This paper compares two foundational psychological frameworks: Sigmund Freud's psychoanalytic theory and Carl Rogers' person-centered theory. It examines the core principles of each approach, including Freud's concepts of the unconscious, dream interpretation, and psychosexual stages of development, alongside Rogers' ideas about organismic valuing, positive regard, and the client-centered therapeutic approach. The paper then analyzes the strengths and weaknesses of both theories before arguing that Rogers' client-centered model is more clinically effective. The discussion highlights how each theory contributes to understanding human behavior while also noting the limitations that prevent either from serving as a universal explanation for psychological conditions.
The paper demonstrates comparative analysis as an academic technique — evaluating two theoretical frameworks against the same set of criteria (core principles, strengths, weaknesses, clinical utility) to arrive at a supported conclusion. This approach is standard in psychology survey courses and shows how to move from description to evaluation within a structured argument.
The paper opens with a brief introduction stating its scope and method. It then devotes the central body to explaining each theory in turn — covering Freud's unconscious, dream categories, and psychosexual stages, then Rogers' organismic valuing and client-centered model. A dedicated strengths-and-weaknesses section follows for both theorists. The paper closes with a concluding argument favoring Rogers' approach for clinical settings, supported by a contrast with Freud's limitations.
The world of psychology is filled with various theories and ideas for treating a host of conditions. Sigmund Freud and Carl Rogers are two critical thinkers who set the foundation for other schools of thought. Fully understanding their contributions requires examining the main ideas of each theory, analyzing their respective strengths and weaknesses, and determining which is most helpful in treating different conditions. Once this framework is in place, the effectiveness of each theory can be discussed in relation to clinical practice.
Two of the most influential thinkers in modern psychology are Freud and Rogers. Both presented theories that helped provide a foundation for understanding human behavior. However, despite the success and popularity of these theories, criticisms have emerged about what each one is lacking. Other research suggests that these frameworks provide a basic foundation for comprehending select aspects of individual thought, yet they do not fully explain the main motivations behind specific conditions. From a clinical standpoint, these ideas need to be examined carefully to determine how beneficial they are in treating various psychological disorders. Together, these elements will offer specific insights as to which philosophy is most effective in a clinical setting (Greene, 2009, pp. 31–58).

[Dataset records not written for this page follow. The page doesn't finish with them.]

(* ===== verification/Kernel.v ===== *)
(** * The kernel interface and the machine the driver runs on

    [Kernel] gathers the kernel services the driver calls and whose code is
    not part of this repository: the lists of list.h and rculist.h, the buffer
    cache of buffer_head.h and the answers of kzalloc(), sb_bread() and
    ktime_get_real().  [KernelLaws] states what the driver relies on; the
    theorems about the driver are proved for every instance, and [ref_kernel]
    is a concrete one.

    The rest of the file is the machine: the objects the driver allocates,
    its global variables, its locks, and the error/state monad in which the
    functions of the driver are written.  A step that C leaves undefined (a
    NULL or dangling pointer, an access out of bounds, a double free) or that
    blocks for ever (taking a lock twice) is a [Fault]. *)
From S2P Require Import Prelude Layout.

Abbreviation loc := positive (only parsing).

(** ** Kernel services *)

(** The fields of [struct super_block] the driver reads: [s_bdev] says whether
    the pointer to the block device is set. *)
Record super_block := SB { s_magic : Z; s_bdev : bool }.

Class Kernel := {
  (** list.h, rculist.h: a list of embedded nodes and its head. *)
  rlist : Type;
  LIST_HEAD : rlist;
  rl_nodes : rlist -> list loc;              (* nodes met following [next] from the head *)
  rl_next : rlist -> loc -> option loc;      (* the [next] link of a node; [None] is the head *)
  list_add_rcu : loc -> option loc -> rlist -> rlist;   (* new node, position ([None]: the head) *)
  list_add_tail_rcu : loc -> rlist -> rlist;
  list_del_rcu : loc -> rlist -> rlist;
  list_del : loc -> rlist -> rlist;
  (** buffer_head.h: the buffers of the device and what is on the medium. *)
  bcache : Type;
  b_data : bcache -> Z -> option (list byte);
  b_store : Z -> list byte -> bcache -> bcache;
  mark_dirty : Z -> bcache -> bcache;
  sync_dirty : Z -> bcache -> bcache;
  on_disk : bcache -> Z -> option (list byte);
  b_dirty : bcache -> Z -> Prop;             (* marked, and not written back yet *)
  (** The answers of the n-th call to the kernel. *)
  kzalloc_ok : nat -> bool;
  bread_ok : nat -> bool;
  clock : nat -> Z;
  (** The VFS: iget_locked() gives NULL or an inode and whether it is I_NEW;
      d_make_root() succeeds or not; blkdev_get_by_path() fails or gives a block
      device with its [bd_super]. *)
  iget_locked : nat -> option bool;
  d_make_root_ok : nat -> bool;
  blkdev_get_by_path : nat -> option (option super_block)
}.

Class KernelLaws (K : Kernel) := {
  rl_nodes_head : rl_nodes LIST_HEAD = [];
  rl_nodes_add_head n l : rl_nodes (list_add_rcu n None l) = n :: rl_nodes l;
  rl_nodes_add_after n p l l1 l2 :
    rl_nodes l = l1 ++ p :: l2 -> p ∉ l1 ->
    rl_nodes (list_add_rcu n (Some p) l) = l1 ++ p :: n :: l2;
  rl_nodes_add_tail n l : rl_nodes (list_add_tail_rcu n l) = rl_nodes l ++ [n];
  rl_nodes_del p l l1 l2 :
    rl_nodes l = l1 ++ p :: l2 -> p ∉ l1 -> rl_nodes (list_del_rcu p l) = l1 ++ l2;
  rl_nodes_list_del p l l1 l2 :
    rl_nodes l = l1 ++ p :: l2 -> p ∉ l1 -> rl_nodes (list_del p l) = l1 ++ l2;
  rl_next_spec p l l1 l2 :
    rl_nodes l = l1 ++ p :: l2 -> p ∉ l1 -> rl_next l p = head l2;
  (** list_del_rcu() keeps the forward pointer of the removed node. *)
  rl_next_del p l :
    NoDup (rl_nodes l) -> rl_next (list_del_rcu p l) p = rl_next l p;
  (** The primitives write only the links of nodes on the list. *)
  rl_next_add_other n pos p l :
    p ∉ rl_nodes l -> p <> n -> rl_next (list_add_rcu n pos l) p = rl_next l p;
  rl_next_add_tail_other n p l :
    p ∉ rl_nodes l -> p <> n -> rl_next (list_add_tail_rcu n l) p = rl_next l p;
  rl_next_del_other n p l :
    p ∉ rl_nodes l -> p <> n -> rl_next (list_del_rcu n l) p = rl_next l p;
  b_data_store n d d' c :
    b_data c n = Some d -> length d' = length d -> b_data (b_store n d' c) n = Some d';
  b_data_store_ne n m d c : n <> m -> b_data (b_store n d c) m = b_data c m;
  b_data_mark n m c : b_data (mark_dirty n c) m = b_data c m;
  b_data_sync n m c : b_data (sync_dirty n c) m = b_data c m;
  (** Each of the three leaves a block of the medium as it was, or writes it back,
      whole, before or after: the kernel may do so whenever it likes. *)
  on_disk_store n m d c :
    on_disk (b_store n d c) m = on_disk c m \/ on_disk (b_store n d c) m = b_data c m \/
    on_disk (b_store n d c) m = b_data (b_store n d c) m;
  on_disk_mark n m c :
    on_disk (mark_dirty n c) m = on_disk c m \/ on_disk (mark_dirty n c) m = b_data c m;
  on_disk_sync n m c :
    on_disk (sync_dirty n c) m = on_disk c m \/ on_disk (sync_dirty n c) m = b_data c m;
  (** A buffer marked dirty stays so until it is written back, at the latest by
      sync_dirty_buffer(). *)
  b_dirty_mark n c :
    b_dirty (mark_dirty n c) n \/ on_disk (mark_dirty n c) n = b_data c n;
  b_dirty_store_ne n m d c :
    n <> m -> b_dirty c m -> b_dirty (b_store n d c) m \/ on_disk (b_store n d c) m = b_data c m;
  b_dirty_mark_ne n m c :
    n <> m -> b_dirty c m -> b_dirty (mark_dirty n c) m \/ on_disk (mark_dirty n c) m = b_data c m;
  b_dirty_sync_ne n m c :
    n <> m -> b_dirty c m -> b_dirty (sync_dirty n c) m \/ on_disk (sync_dirty n c) m = b_data c m;
  sync_dirty_written n c : b_dirty c n -> on_disk (sync_dirty n c) n = b_data c n;
  clock_range n : - 2 ^ 63 <= clock n < 2 ^ 63
}.

(** ** Objects and state *)

Record rcu_elem := Elem {
  ndx : Z;              (* uint32_t *)
  el_nsec : Z;          (* ktime_t *)
  el_valid_bytes : Z    (* size_t *)
}.

#[export] Instance rcu_elem_eq_dec : EqDecision rcu_elem.
Proof. solve_decision. Defined.

(** What kzalloc() and vzalloc() give out. *)
Inductive obj :=
  | OBlk (b : bldms_block)
  | OElem (e : rcu_elem)
  | OBuf (bs : list byte)
  | OTime (t : Z)
  | OArr (vm : bool) (ps : list (option loc)).

Inductive fault :=
  | NullDeref
  | BadAccess (l : loc)
  | OutOfBounds
  | BadFree
  | LockMisuse
  | UninitRead
  | NoFuel.   (* a loop of the model ran out of fuel: the theorems exclude it *)

Section Machine.
Context {K : Kernel}.

Record world := World {
  calls : nat;                            (* kernel calls answered so far *)
  brk : loc;                              (* the next object to be handed out *)
  heap : gmap loc obj;                    (* the live objects *)
  rcu_write_lock : bool;
  rcu_readers : nat;
  bh_refs : Z;                            (* buffer heads obtained and not released *)
  valid_blk_list : rlist;
  bufs : bcache;
  bldms_mounted : Z;
  metadata_array : option loc;
  md_array_size : Z;
  last_written_block : Z;
  the_dev_superblock : option super_block;
  module_refs : Z
}.
(* ===== verification/Store.v ===== *)
(** * The abstract message store

    What the device promises to its users (REQUIREMENTS.md), with no memory, no
    list and no bytes of metadata: a fixed number of slots, each of which may
    hold a message with its timestamp, and the slot written last.  The other
    files prove that the driver implements this store. *)
From S2P Require Import Prelude Layout.

Record message := Msg { m_time : Z; m_data : list byte }.

#[export] Instance message_eq_dec : EqDecision message.
Proof. solve_decision. Defined.

Record mstore := MStore {
  s_cap : nat;                     (* number of slots *)
  s_last : nat;                    (* the slot written last *)
  s_msgs : gmap nat message
}.

(** The slots in the order in which a writer looks for a free one: circularly,
    starting after the slot written last. *)
Definition probes (n last : nat) : list nat :=
  (fun i => (last + i) mod n)%nat <$> seq 1 n.

Definition next_free (s : mstore) : option nat :=
  head (filter (fun i => s_msgs s !! i = None) (probes (s_cap s) (s_last s))).

(** The three system calls on the abstract store. *)
Definition s_put (t : Z) (d : list byte) (s : mstore) : Z * mstore :=
  match next_free s with
  | Some b => (Z.of_nat b, MStore (s_cap s) b (<[b := Msg t d]> (s_msgs s)))
  | None => (- ENOMEM, s)
  end.

Definition s_get (off : Z) (size : nat) (s : mstore) : Z * list byte :=
  if (0 <=? off) && (off <? Z.of_nat (s_cap s)) then
    match s_msgs s !! Z.to_nat off with
    | Some m => let d := take size (m_data m) in (Z.of_nat (length d), d)
    | None => (- ENODATA, [])
    end
  else (- E2BIG, []).

Definition s_invalidate (off : Z) (s : mstore) : Z * mstore :=
  if (0 <=? off) && (off <? Z.of_nat (s_cap s)) then
    match s_msgs s !! Z.to_nat off with
    | Some _ => (0, MStore (s_cap s) (s_last s) (delete (Z.to_nat off) (s_msgs s)))
    | None => (- ENODATA, s)
    end
  else (- E2BIG, s).

(** The slots in use are slots of the device. *)
Definition store_wf (s : mstore) : Prop :=
  (forall i m, s_msgs s !! i = Some m -> (i < s_cap s)%nat) /\
  (s_cap s = O \/ (s_last s < s_cap s)%nat).

(** ** Lemmas *)

Lemma elem_of_probes n last i : i ∈ probes n last <-> (i < n)%nat.
Proof.
  unfold probes. rewrite list_elem_of_fmap. split.
  - intros (j & -> & Hj%elem_of_seq). apply Nat.mod_upper_bound. lia.
  - intros Hi. destruct (decide (last mod n < i)%nat) as [Hlt|Hge].
    + exists (i - last mod n)%nat. split; [|apply elem_of_seq; lia].
      rewrite <- Nat.Div0.add_mod_idemp_l.
      replace (last mod n + (i - last mod n))%nat with i by lia.
      by rewrite Nat.mod_small.
    + assert (last mod n < n)%nat by (apply Nat.mod_upper_bound; lia).
      exists (n - last mod n + i)%nat. split; [|apply elem_of_seq; lia].
      rewrite <- Nat.Div0.add_mod_idemp_l.
      replace (last mod n + (n - last mod n + i))%nat with (i + 1 * n)%nat by lia.
      by rewrite Nat.Div0.mod_add, Nat.mod_small.
Qed.

Lemma head_filter_Some_iff {A} (P : A -> Prop) `{!forall x, Decision (P x)} l x :
  head (filter P l) = Some x <->
  exists l1 l2, l = l1 ++ x :: l2 /\ Forall (fun y => ~ P y) l1 /\ P x.
Proof.
  split.
  - intros Hh. assert (x ∈ filter P l) as [HP _]%list_elem_of_filter.
    { destruct (filter P l); simplify_eq/=. by left. }
    apply head_filter_Some in Hh as (l1 & l2 & -> & Hall). eauto 6.
  - intros (l1 & l2 & -> & Hall & Hx).
    by rewrite filter_app, filter_none, filter_cons_True by done.
Qed.

Lemma head_filter_None_iff {A} (P : A -> Prop) `{!forall x, Decision (P x)} l :
  head (filter P l) = None <-> Forall (fun y => ~ P y) l.
Proof.
  rewrite head_None. split.
  - intros Hnil. apply Forall_forall. intros x Hx HP.
    assert (x ∈ filter P l) as Hin by (by apply list_elem_of_filter). rewrite Hnil in Hin. set_solver.
  - intros. by apply filter_none.
Qed.

Lemma next_free_Some s b : next_free s = Some b -> (b < s_cap s)%nat /\ s_msgs s !! b = None.
Proof.
  intros (l1 & l2 & Hl & _ & Hb)%head_filter_Some_iff. split; [|done].
  apply (elem_of_probes _ (s_last s)). rewrite Hl. set_solver.
Qed.

Lemma next_free_None s :
  next_free s = None <-> forall i, (i < s_cap s)%nat -> is_Some (s_msgs s !! i).
Proof.
  unfold next_free. rewrite head_filter_None_iff, Forall_forall. split.
  - intros H i Hi%(elem_of_probes _ (s_last s)). apply H in Hi.
    destruct (s_msgs s !! i); [eauto|done].
  - intros H i Hi%elem_of_probes. destruct (H i Hi) as [m ->]. done.
Qed.

Lemma s_put_wf t d s : store_wf s -> store_wf (s_put t d s).2.
Proof.
  intros [Hk Hl]. unfold s_put. destruct (next_free s) as [b|] eqn:Hb; [|done].
  apply next_free_Some in Hb as [Hlt _]. split; simpl; [|auto].
  intros i m [[<- ?]|[? ?]]%lookup_insert_Some; eauto.
Qed.

Lemma s_invalidate_wf off s : store_wf s -> store_wf (s_invalidate off s).2.
Proof.
  intros [Hk Hl]. unfold s_invalidate. repeat case_match; try done.
  split; simpl; [|done]. intros i m' [_ ?]%lookup_delete_Some. eauto.
Qed.

(** The two calls with an offset, on a slot of the device and outside. *)
Lemma s_invalidate_in s i :
  (i < s_cap s)%nat ->
  s_invalidate (Z.of_nat i) s =
    match s_msgs s !! i with
    | Some _ => (0, MStore (s_cap s) (s_last s) (delete i (s_msgs s)))
    | None => (- ENODATA, s)
    end.
Proof.
  intros Hi. unfold s_invalidate.
  rewrite (proj2 (Z.leb_le _ _)), (proj2 (Z.ltb_lt _ _)) by lia. by rewrite Nat2Z.id.
Qed.

Lemma s_get_in s i size :
  (i < s_cap s)%nat ->
  s_get (Z.of_nat i) size s =
    match s_msgs s !! i with
    | Some m => (Z.of_nat (length (take size (m_data m))), take size (m_data m))
    | None => (- ENODATA, [])
    end.
Proof.
  intros Hi. unfold s_get.
  rewrite (proj2 (Z.leb_le _ _)), (proj2 (Z.ltb_lt _ _)) by lia. by rewrite Nat2Z.id.
Qed.

Lemma out_of_range off n :
  ~ (0 <= off < Z.of_nat n) -> ((0 <=? off) && (off <? Z.of_nat n))%bool = false.
Proof. intros H. apply andb_false_iff. rewrite Z.leb_gt, Z.ltb_ge. lia. Qed.

(** The driver's test of the offset, after its conversion to 64 unsigned bits. *)
Lemma offset_in_range off n :
  - 2 ^ 31 <= off < 2 ^ 31 -> Z.of_nat n < 2 ^ 31 ->
  (Z.of_nat n <=? u64 off) = negb ((0 <=? off) && (off <? Z.of_nat n))%bool.
Proof.
  intros Ho Hn. destruct (Z.leb_spec 0 off); simpl.
  - rewrite u64_small by lia. by rewrite Z.leb_antisym.
  - rewrite u64_neg by lia. apply Z.leb_le. lia.
Qed.

#[export] Hint Resolve s_put_wf s_invalidate_wf : bldms.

Sigmund Freud believed that every thought a person has is based upon some kind of unconscious desire to express a variety of feelings and emotions. The problem is that society often limits how and when these ideas are expressed. As a result, the majority of these thoughts are unleashed in a person's dreams. During this process, the mind focuses on three different areas: the id, the ego, and the superego. The id represents primitive feelings that the mind expresses at select times, including unchecked urges, impulses, desires, and wish fulfillment. The ego is concerned with rational thoughts and actions, including morals and a sense of self-awareness. The superego is designed to enforce the moral codes established by the ego.
When someone is dreaming, they are able to act out some of their most primal thoughts. Once the person awakens, the superego takes over again. In situations where someone does not recall a dream, this is an indication that the superego remains in control even during rest (Freud, 2007, pp. 7–55; Greene, 2009, pp. 31–58).
To interpret different dreams, Freud classified them into five categories: displacement, projection, symbolization, condensation, and rationalization. Displacement is the desire to have an object or person, occurring when the individual settles for something similar. Projection is when wants and desires are discussed openly with another person. Symbolization refers to repressed desires acting out metaphorically. Condensation occurs when a person hides their feelings and desires in order to contradict their true motives. Rationalization is when various ideas are organized into the basic framework of a dream. These different elements help psychotherapists understand the factors influencing subconscious thoughts (Freud, 2007, pp. 7–55; Greene, 2009, pp. 31–58).
When it comes to the development of personality, Freud believed that there are different stages everyone goes through during the course of their lives. These include the oral, anal, phallic, latency, and genital stages. The oral stage takes place from birth to age 2, during which the individual explores the world using their mouth and has their basic everyday needs met by their mother. If at any point the individual feels that these needs were not addressed, they may harbor specific personality traits to compensate. The anal stage, occurring from ages 2 to 3, is when the person learns to control their bodily functions. The phallic stage takes place between ages 3 and 5, during which the individual develops their sense of sexuality. From age 5 to 11 — known as the latency period — there is little to no observable development. The genital stage begins at age 12 and lasts until 18, during which there is a renewed interest in sexuality (Freud, 2007, pp. 7–55; Greene, 2009, pp. 31–58).
In any one of these stages, an unmet basic need can cause the person to develop personality difficulties in the future. During the evaluation of dreams, these different issues are brought to the forefront. This helps therapists determine which factors are impacting a patient's personality and, consequently, what psychotherapy options may be most appropriate (Freud, 2007, pp. 7–55; Greene, 2009, pp. 31–58).